20 de outubro de 2017

A representação da nudez feminina ao longo dos séculos: um resumo

Entre vinhedos, a flor.

É por conta das flores
que a primavera acontece
vigorosa áspera cruel
seivada com a saliva
dos dias castanhos

Os méis, os aros, plexos
rodeando parélios de pele
lambem esgotados nichos
pastam esguios mangues
mas eis caem sucumbidos

Asas e têmporas, gosto de
cheiro ferroso: o mênstruo
de minha amada lembra
o sangue de Dário
dissera Alexandre Magno
às portas da Índia

As montantes virilhas
os viris duelados
a morte por elas
a sagração das campinas
sua ausência imanente
e o prestes à

19 de outubro de 2017

Suvio

Há uma criança de olhos calmos
quando a paz consente em mim.
Ela vem me ver sempre que pode
com um frutal de palavras boas.
Ela vem me ver sempre que quer
os cabelos por cortar, ondulados
cheiros de pão recém-assado
em casa. Veio se unir a mim
depois que desisti de chamá-la
porém quando ainda a esperava.
Sério seu rosto sorrindo
ela vem de onde o dinheiro
ainda não existia e a vó sim.
Ela sabe de tudo que já esqueci
e tem tudo o que já perdi.
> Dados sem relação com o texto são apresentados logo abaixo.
(** * Miller-Rabin primality testing with Montgomery arithmetic

    A shallow embedding of the two JavaScript modules of the repository:

    - the Montgomery helper module (bigint arithmetic: [bitLength], [gcd],
      [invert], [reductionContextFor], [reduce], [invReduce], [sqr], [mul],
      [pow]), embedded in [Module Montgomery];
    - [index.js] ([getRandomBitString], [testPrimality], built on bn.js),
      embedded in [Module MillerRabin].

    JavaScript [bigint] values are modelled as [Z].  The bigint operators are
    the ones of the language: [/] truncates towards zero ([Z.quot]), [%] takes
    the sign of the dividend ([Z.rem]), [>>] is the arithmetic shift
    ([Z.shiftr]), [&] and [|] work on the two's complement representation
    ([Z.land], [Z.lor]).  A bigint used as a condition is true when it is not
    zero.  Loops whose number of iterations is not fixed on entry take a
    [fuel] argument and return [None] when it runs out. *)

From Stdlib Require Import ZArith Lia List String Ascii Bool Znumtheory.
From Stdlib Require Import Setoid Morphisms.
From Stdlib Require ZmodInv.
Import ListNotations.

Local Open Scope Z_scope.

(** ** Conventions shared by both modules *)

(** A bigint in a boolean position. *)
Definition truthy (n : Z) : bool := negb (n =? 0).

(** An exception: [throw new Error(message)], or one of the errors that the
    language itself throws. *)
Inductive exn : Set :=
  | Error (message : string)
  | RangeError (message : string)
  | TypeError (message : string).

(** Sequencing of computations that may run out of fuel. *)
Definition bind {A B : Type} (c : option A) (k : A -> option B) : option B :=
  match c with
  | Some a => k a
  | None => None
  end.
Lemma prototypeKey_not_dotted (k : jstring) :
  dotted k -> isPrototypeKey k = false.
Proof.
  intros Hd. destruct (isPrototypeKey k) eqn:E; [|reflexivity].
  unfold isPrototypeKey in E. apply existsb_exists in E as [x [Hx E]].
  apply str_eqb_eq in E. subst x. exfalso. unfold dotted in Hd.
  simpl in Hx.
  repeat (destruct Hx as [<-|Hx];
          [simpl in Hd; intuition discriminate|]).
  exact Hx.
Qed.

Lemma arrayIndex_not_dotted (k : jstring) : dotted k -> arrayIndex k = None.
Proof.
  intros Hd. unfold arrayIndex. destruct k as [|c r]; [reflexivity|].
  replace (forallb isDigit (c :: r)) with false; [reflexivity|].
  symmetry. apply not_true_is_false. intros H.
  rewrite forallb_forall in H. specialize (H _ Hd). discriminate H.
Qed.

Lemma get_dotted {A} (o : object A) (k : jstring) :
  dotted k ->
  (~ In k (map fst o) /\ get o k = Undefined)
  \/ (In k (map fst o) /\ exists v, get o k = Own v).
Proof.
  intros Hd. unfold get. destruct (getOwn o k) as [v|] eqn:E.
  - right. split; [|exists v; reflexivity].
    destruct (in_dec (list_eq_dec N.eq_dec) k (map fst o)) as [H|H]; [exact H|].
    apply getOwn_None in H. congruence.
  - left. split; [apply getOwn_None, E|].
    rewrite prototypeKey_not_dotted by assumption. reflexivity.
Qed.

Lemma set_fresh {A} (o : object A) (k : jstring) (v : A) :
  ~ In k (map fst o) -> arrayIndex k = None -> set o k v = o ++ [(k, v)].
Proof.
  intros Hn Hi. induction o as [|[k' v'] o IH]; simpl; [reflexivity|].
  simpl in Hn. destruct (str_eqb k' k) eqn:E.
  - apply str_eqb_eq in E. tauto.
  - rewrite Hi, IH by tauto. reflexivity.
Qed.

(** *** The first occurrence of an extension *)

Lemma find_after (base t : jstring) (c : char) :
  ~ In c base -> find (base ++ c :: t) (c :: t) = Some (length base).
Proof.
  induction base as [|x base IH]; intros Hn.
  - rewrite find_unfold.
    replace (startsWith ([] ++ c :: t) (c :: t)) with true; [reflexivity|].
    symmetry. apply startsWith_app. exists []. rewrite app_nil_r. reflexivity.
  - simpl in Hn. simpl.
    destruct (N.eqb_spec c x) as [->|_]; [tauto|]. simpl.
    rewrite IH by tauto. reflexivity.
Qed.

Lemma replace_extension (base ext : jstring) :
  ~ In (ch ".") base ->
  replace (base ++ js "." ++ ext) (js "." ++ ext) [] = base.
Proof.
  intros Hn. unfold replace.
  change (js "." ++ ext) with (ch "." :: ext).
  rewrite find_after by assumption.
  rewrite firstn_app, firstn_all, Nat.sub_diag. simpl.
  rewrite skipn_app, skipn_all2 by lia.
  replace (length base + S (length ext) - length base) with (S (length ext))
    by lia.
  simpl. rewrite skipn_all. rewrite !app_nil_r. reflexivity.
Qed.

(** *** The loop that looks for a free name *)

Section FreeName.

Variable children : object node.
Variables base ext : jstring.
Hypothesis base_dotless : ~ In (ch ".") base.

Let keys : list jstring := map fst children.
Let original : jstring := base ++ js "." ++ ext.

Lemma numberedFilename_candidate (k : nat) :
  numberedFilename original ext (S k) = candidate base ext (S k).
Proof using base_dotless.
  unfold numberedFilename, original.
  rewrite replace_extension by assumption. reflexivity.
Qed.

Lemma loop_finds (fuel k : nat) :
  (forall j, j < k -> In (candidate base ext j) keys) ->
  (exists m, k <= m <= k + fuel /\ ~ In (candidate base ext m) keys) ->
  exists name,
    uniqueFilename fuel children original ext (candidate base ext k) (S k)
    = Some name
    /\ firstFree keys base ext name.
Proof using base_dotless.
  revert k; induction fuel as [|fuel IH]; intros k Hbelow [m [Hm Hfree]].
  - assert (m = k) by lia. subst m.
    destruct (@get_dotted _ children _ (candidate_dotted base ext k))
      as [[Hn Hg]|[Hi _]]; [|tauto].
    exists (candidate base ext k). simpl. rewrite Hg.
    split; [reflexivity|]. exists k; auto.
  - destruct (@get_dotted _ children _ (candidate_dotted base ext k))
      as [[Hn Hg]|[Hi [v Hg]]].
    + exists (candidate base ext k). simpl. rewrite Hg.
      split; [reflexivity|]. exists k; auto.
    + simpl. rewrite Hg, numberedFilename_candidate.
      apply IH.
      * intros j Hj. destruct (Nat.eq_dec j k) as [->|Hne]; [exact Hi|].
        apply Hbelow. lia.
      * exists m. split; [|exact Hfree].
        assert (m <> k) by (intros ->; tauto). lia.
Qed.

Lemma free_candidate :
  exists m, m <= S (length children) /\ ~ In (candidate base ext m) keys.
Proof.
  set (tried := map (candidate base ext) (seq 0 (S (S (length children))))).
  destruct (Forall_Exists_dec (fun name => In name keys)
              (fun name => in_dec (list_eq_dec N.eq_dec) name keys) tried)
    as [Hall|Hex].
  - exfalso. assert (Hlen : length tried <= length keys).
    { apply NoDup_incl_length.
      - apply Finite.Injective_map_NoDup; [|apply seq_NoDup].
        intros j k. apply candidate_inj.
      - intros name Hname. rewrite Forall_forall in Hall. auto. }
    unfold tried, keys in Hlen. rewrite !length_map, length_seq in Hlen. lia.
  - apply Exists_exists in Hex as [name [Hin Hfree]].
    apply in_map_iff in Hin as [m [<- Hm]]. apply in_seq in Hm.
    exists m. split; [lia | exact Hfree].
Qed.

(** The loop finishes within the turns that it is given, and with the first
    free candidate. *)
Lemma attachment_loop_finishes :
  exists name,
    uniqueFilename (S (length children)) children original ext original 1
    = Some name
    /\ firstFree keys base ext name.
Proof using base_dotless.
  apply (loop_finds (S (length children)) (k := 0)).
  - intros j Hj. lia.
  - destruct free_candidate as [m [Hm Hfree]]. exists m. split; [lia | exact Hfree].
Qed.

End FreeName.
(** ** The frequency table *)

Lemma set_keys (c : PyCounter.t) (key : string) (v : Z) :
  map fst (PyCounter.set c key v) =
  if in_dec string_dec key (map fst c) then map fst c
  else (map fst c ++ [key])%list.
Proof.
  induction c as [| [k v0] c IH]; cbn [PyCounter.set map fst].
  - reflexivity.
  - destruct (String.eqb_spec k key) as [-> | Hne]; cbn [map fst].
    + destruct (in_dec string_dec key (key :: map fst c)) as [_ | Hnot];
        [reflexivity | exfalso; apply Hnot; now left].
    + rewrite IH.
      destruct (in_dec string_dec key (map fst c)) as [Hin | Hnot],
               (in_dec string_dec key (k :: map fst c)) as [Hin' | Hnot'];
        try reflexivity.
      * exfalso. apply Hnot'. now right.
      * destruct Hin' as [-> | Hin']; contradiction.
Qed.

Lemma set_keys_NoDup (c : PyCounter.t) (key : string) (v : Z) :
  NoDup (map fst c) -> NoDup (map fst (PyCounter.set c key v)).
Proof.
  intros Hnd. rewrite set_keys.
  destruct (in_dec string_dec key (map fst c)) as [_ | Hnot]; [assumption |].
  apply NoDup_app; [assumption | repeat constructor; intros [] | ].
  intros x Hx [<- | []]. contradiction.
Qed.
(** C6 (amended).  [waitForRunCompletion] compares the elapsed time with the
    fixed ceiling of 300000 ms at the start of each iteration, while the run
    is queued or in progress: beyond the ceiling it fails with the timeout
    error without any further call.  Hence every sleep begins at most
    300000 ms after the start and is asked to last at most 15000 ms; the
    whole wait outlasts the ceiling by at most one iteration; and when each
    sleep lasts a second or more, 301 recorded polls are enough for the
    method to settle. *)
Theorem C6_timeout_check (opts : Options) (env : Env) (thread run : string)
    (s : State) :
  let final := waitForRunCompletion opts env thread run s in
  (∀ startTime script status delay s0,
     polling status = true →
     clock s0 - startTime > maxWaitTime →
     poll_loop opts thread run startTime script status delay s0
     = (s0, Thrown (RunTimeout thread))) ∧
  (∃ evs, trace (fst final) = trace s ++ evs ∧ sleeps_within (clock s) maxWaitTime evs) ∧
  (∀ B, 0 <= B →
        Forall (λ p, slept p + latency p <= B) (polls env) →
        clock (fst final) - clock s <= maxWaitTime + B) ∧
  (Forall (λ p, 1000 <= slept p ∧ 0 <= latency p) (polls env) →
   (length (polls env) > 300)%nat →
   snd final ≠ Pending).
Proof.
  intros final. unfold final, waitForRunCompletion. split_and!.
  - intros. by apply poll_loop_timeout.
  - apply poll_loop_sleeps. unfold initialDelay, maxDelay. lra.
  - intros B HB Hsteps.
    pose proof (poll_loop_overshoot opts thread run (clock s) (polls env) "in_progress"
                  initialDelay s B HB Hsteps) as H.
    unfold maxWaitTime in *. lia.
  - intros Hsteps Hlen. apply poll_loop_settles; [done|].
    unfold maxWaitTime. lia.
Qed.

(** ** Listing the jobs of a thread *)

(** The index lists "B" before "A": so does [getJobsByThreadId], although "A"
    is the older job. *)
Lemma C8_counterexample :
  getJobsByThreadId Sample.opts "T1" Sample.shuffled = [Sample.job_B; Sample.job_A] ∧
  timestamp (job_data Sample.job_A) < timestamp (job_data Sample.job_B) ∧
  ¬ StronglySorted ts_le (getJobsByThreadId Sample.opts "T1" Sample.shuffled).
Proof.
  assert (getJobsByThreadId Sample.opts "T1" Sample.shuffled
          = [Sample.job_B; Sample.job_A]) as Hjobs by (vm_compute; reflexivity).
  split_and!; [done|reflexivity|].
  rewrite Hjobs. intros Hsorted.
  apply StronglySorted_inv in Hsorted as [_ Hall].
  apply Forall_cons in Hall as [Hle _].
  vm_compute in Hle. by apply Hle.
Qed.
(** Detached work: the caller only starts it. *)
Definition startPoller (txId providerSlug : string) : M unit :=
  λ w, (Returned tt,
        mkWorld (db w) (adapterCalls w) (statusProbes w) (triggered w)
                (pollers w ++ [(txId, providerSlug)])).

Definition startProcessOrder (orderId : string) : M unit :=
  λ w, (Returned tt,
        mkWorld (db w) (adapterCalls w) (statusProbes w)
                (triggered w ++ [orderId]) (pollers w)).

(** ** Date helpers *)

Definition msPerDay : Z := 86400000.

(** The time values of a [Date] reach [maxTime] ms to either side of
    the epoch; a [Date] set beyond them is an Invalid Date. *)
Definition maxTime : Z := 8640000000000000.

Definition TimeClip (time : Z) : option Z :=
  if bool_decide (Z.abs time <= maxTime) then Some time else None.

(** The time zone of the host: [LocalTZA zone t isUTC] is the offset of
    local time from UTC in ms, at the UTC time [t] when [isUTC] and at
    the local time [t] otherwise. *)
Record TimeZone := mkTimeZone {
  LocalTZA : Z → bool → Z;
}.

Definition LocalTime (zone : TimeZone) (t : Z) : Z := t + LocalTZA zone t true.

Definition UTC (zone : TimeZone) (t : Z) : Z := t - LocalTZA zone t false.

(** A host that keeps UTC. *)
Definition utc : TimeZone := mkTimeZone (λ _ _, 0).

(** [addDays]: a copy of [date] moved by [setDate(getDate() + days)].
    [setDate] works on the local calendar: it moves the local time by
    [days] whole days and converts the result back; [None] is the
    Invalid Date it leaves when the result is out of range. *)
Definition addDays (zone : TimeZone) (date days : Z) : option Z :=
  TimeClip (UTC zone (LocalTime zone date + days * msPerDay)).

(** ** BlockchainService *)

Module BlockchainService.

Import BlockchainTransaction.

(** What one run of [processOrder] takes from outside: the registry as
    it stands, the id the store generates for the new row, and the
    clock reading used for [submittedAt]. *)
Record Env := mkEnv {
  registry : Registry;
  newTxId : string;
  now : Z;
}.

Definition isLive (x : BlockchainTransaction.t) : Prop :=
  status x ≠ TransactionStatus.FAILED.

(** The [withTransaction] block of the failure branch of
    [processOrder]: the transaction row and the order are marked failed
    in one store transaction. *)
Definition failSubmission (txId orderId : string)
    (result : ITransactionResult.t) : M Order.t :=
  withTransaction
    (let* _ := prisma.blockchainTransaction.update txId
        (λ x, with_statusMessage
                (Some (orElse (ITransactionResult.error result)
                              "Transaction failed"))
                (with_status TransactionStatus.FAILED x)) in
     prisma.order.update orderId
        (λ o, Order.with_statusMessage
                (Some (orElse (ITransactionResult.error result)
                              "Blockchain transaction failed"))
                (Order.with_status OrderStatus.BLOCKCHAIN_FAILED o))).

Definition processOrder (env : Env) (orderId : string)
  : M (ServiceResult string) :=
  tryCatch
    (let* found := prisma.order.findUnique orderId in
     let* provider_ := prisma.get (λ s, o ← found; providers s !! Order.providerId o) in
     let* plan_ := prisma.get (λ s, o ← found; storagePlans s !! Order.planId o) in
     let* user_ := prisma.get (λ s, o ← found; users s !! Order.userId o) in
     let* transactions := prisma.get (λ s, related BlockchainTransaction.orderId orderId
                                             (blockchainTransactions s)) in
     match found with
     | None => ret (errorResult "ORDER_NOT_FOUND" "Order not found")
     | Some order =>
       if bool_decide (Order.status order ≠ OrderStatus.PAYMENT_COMPLETED)
       then ret (errorResult "INVALID_ORDER_STATUS"
                   ("Order status is "
                      ++ OrderStatus.to_string (Order.status order)
                      ++ ", expected PAYMENT_COMPLETED"))
       else
       match snd <$> list_find isLive transactions with
       | Some existingTx => ret (successResult (id existingTx))
       | None =>
         let* _ := prisma.order.update orderId
                     (Order.with_status OrderStatus.BLOCKCHAIN_PENDING) in
         let* provider := deref "provider" provider_ in
         let* adapter := getAdapter (registry env) (Provider.slug provider) in
         let* plan := deref "plan" plan_ in
         let* user := deref "user" user_ in
         let txParams :=
           mkParams (Order.id order) (StoragePlan.id plan)
                    (StoragePlan.storageSizeBytes plan)
                    (Order.durationDays order)
                    (if truthy (User.walletAddress user)
                     then User.walletAddress user else None) in
         let* txRecord := prisma.blockchainTransaction.create
                     (create_row (newTxId env) (Order.id order)
                        (Order.providerId order) (Provider.network provider)
                        (Provider.chainId provider)
                        TransactionStatus.PENDING) in
         let* _ := prisma.order.update orderId
                     (Order.with_status OrderStatus.BLOCKCHAIN_PROCESSING) in
         let* result := invokeExecute adapter txParams in
         if ITransactionResult.success result
            && truthy (ITransactionResult.txHash result)
         then
           let* _ := prisma.blockchainTransaction.update (id txRecord)
               (λ x, with_submission
                       (ITransactionResult.txHash result)
                       (ITransactionResult.fromAddress result)
                       (ITransactionResult.toAddress result)
                       (ITransactionResult.gasLimit result)
                       (ITransactionResult.gasPrice result)
                       (ITransactionResult.value result)
                       (ITransactionResult.data result)
                       (ITransactionResult.nonce result)
                       (ITransactionResult.rawResponse result)
                       (now env)
                       (with_status (ITransactionResult.status result) x)) in
           let* _ := prisma.order.update orderId
               (λ o, Order.with_storage
                       (ITransactionResult.storageId result)
                       (ITransactionResult.storageEndpoint result)
                       (ITransactionResult.storageMetadata result)
                       (Order.with_status OrderStatus.BLOCKCHAIN_PROCESSING o)) in
           let* _ := startPoller (id txRecord) (slug adapter) in
           ret (successResult (id txRecord))
         else
           let* _ := failSubmission (id txRecord) orderId result in
           ret (errorResult "TRANSACTION_FAILED"
                  (orElse (ITransactionResult.error result)
                          "Transaction failed"))
       end
     end)
    (λ error,
       let* _ := prisma.order.update orderId
           (λ o, Order.with_statusMessage
                   (Some (if instanceofError error then message error
                          else "Unknown error"))
                   (Order.with_status OrderStatus.BLOCKCHAIN_FAILED o)) in
       ret (errorResult "PROCESSING_FAILED"
              (if instanceofError error then message error
               else "Failed to process order"))).
Lemma outcome_of_done x out : outcome_of x = Some out -> done x = true.
Proof. by destruct x. Qed.

Lemma agrees_step s ev s' : agrees s -> step s ev = Some s' -> agrees s'.
Proof.
  intros Hag Hstep c cl out Hcl Hout.
  assert (Hold : calls s !! c = Some cl ->
            exists x, tasks s' !! call_task cl = Some x
                      /\ outcome_of x = Some out).
  { intros H. destruct (Hag _ _ _ H Hout) as (x & Hx & Hox).
    destruct (step_frame _ _ _ Hstep) as (Hts & _).
    destruct (Hts _ _ Hx) as (x' & Hx' & Hd).
    rewrite (Hd (outcome_of_done _ _ Hox)) in Hx'. eauto. }
  destruct ev as [token | sid blocks | sid | t r | c0];
    cbn [Agent.step] in Hstep.
  - injection Hstep as <-. by apply Hold.
  - injection Hstep as <-.
    destruct (prompt_shape sid blocks s)
      as (reg' & session & objs' & o & Heq & _).
    rewrite Heq in Hcl, Hold |- *. cbn [calls tasks] in Hcl, Hold |- *.
    apply snoc_lookup_Some in Hcl as [H | [_ ->]]; [by apply Hold | done].
  - injection Hstep as <-. destruct (cancel_shape sid s) as (o & Heq).
    rewrite Heq in Hcl, Hold |- *. by apply Hold.
  - destruct (run_task_shape _ _ _ _ Hstep)
      as (co & mc & x' & ref & ms & ks & ls & Ht & -> & _).
    by apply Hold.
  - destruct (prompt_resumed_shape _ _ _ Hstep)
      as (session & t & x & out' & ls & Hc & Ht & Hox & ->).
    cbn [calls tasks] in Hcl, Hold |- *.
    apply list_lookup_insert_Some in Hcl as [(<- & <- & _) | [_ H]];
      [| by apply Hold].
    cbn in Hout |- *. injection Hout as <-. eauto.
Qed.

Lemma agrees_run tr s s' : agrees s -> run s tr = Some s' -> agrees s'.
Proof.
  revert s. induction tr as [|ev tr IH]; intros s Hag; cbn [Agent.run].
  - by intros [= <-].
  - destruct (Agent.step b64decode s ev) as [s1|] eqn:Hstep; [| done].
    apply IH. by eapply agrees_step.
Qed.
Ela
é uma voz de armistício.
O eco de um assovio
muito antigo.

12 de outubro de 2017

Trecho de inscrição em cântaro

para Lucas Romano e seus filhos

Havia Helena, que tinha cheiro de colo.
Havia Apolo, que trazia o sol na veia.

Porque o Lete estendeu seu longo corpo
para fora das margens do mundo morto

e Apolo e Helena, jovens iguais, viessem
sedentos buscando água há horas de prece

o Esquecimento se lhes ofereceu no solo
umidade pouco lar na floresta pequena.

“Se eu beber”, disse Helena, “não
saberei que um dia foste meu irmão”.

Assentiu, Apolo: “Melhor morrer
de sede do que esquecer você”.

O rio que vinha para fender o mundo
separar o primeiro daquele segundo

então foi negado aos pés do amor
aos pés da sede negado o seu fervor.

Por Apolo, que trazia o sol na veia.
Por Helena, que tinha cheiro de colo.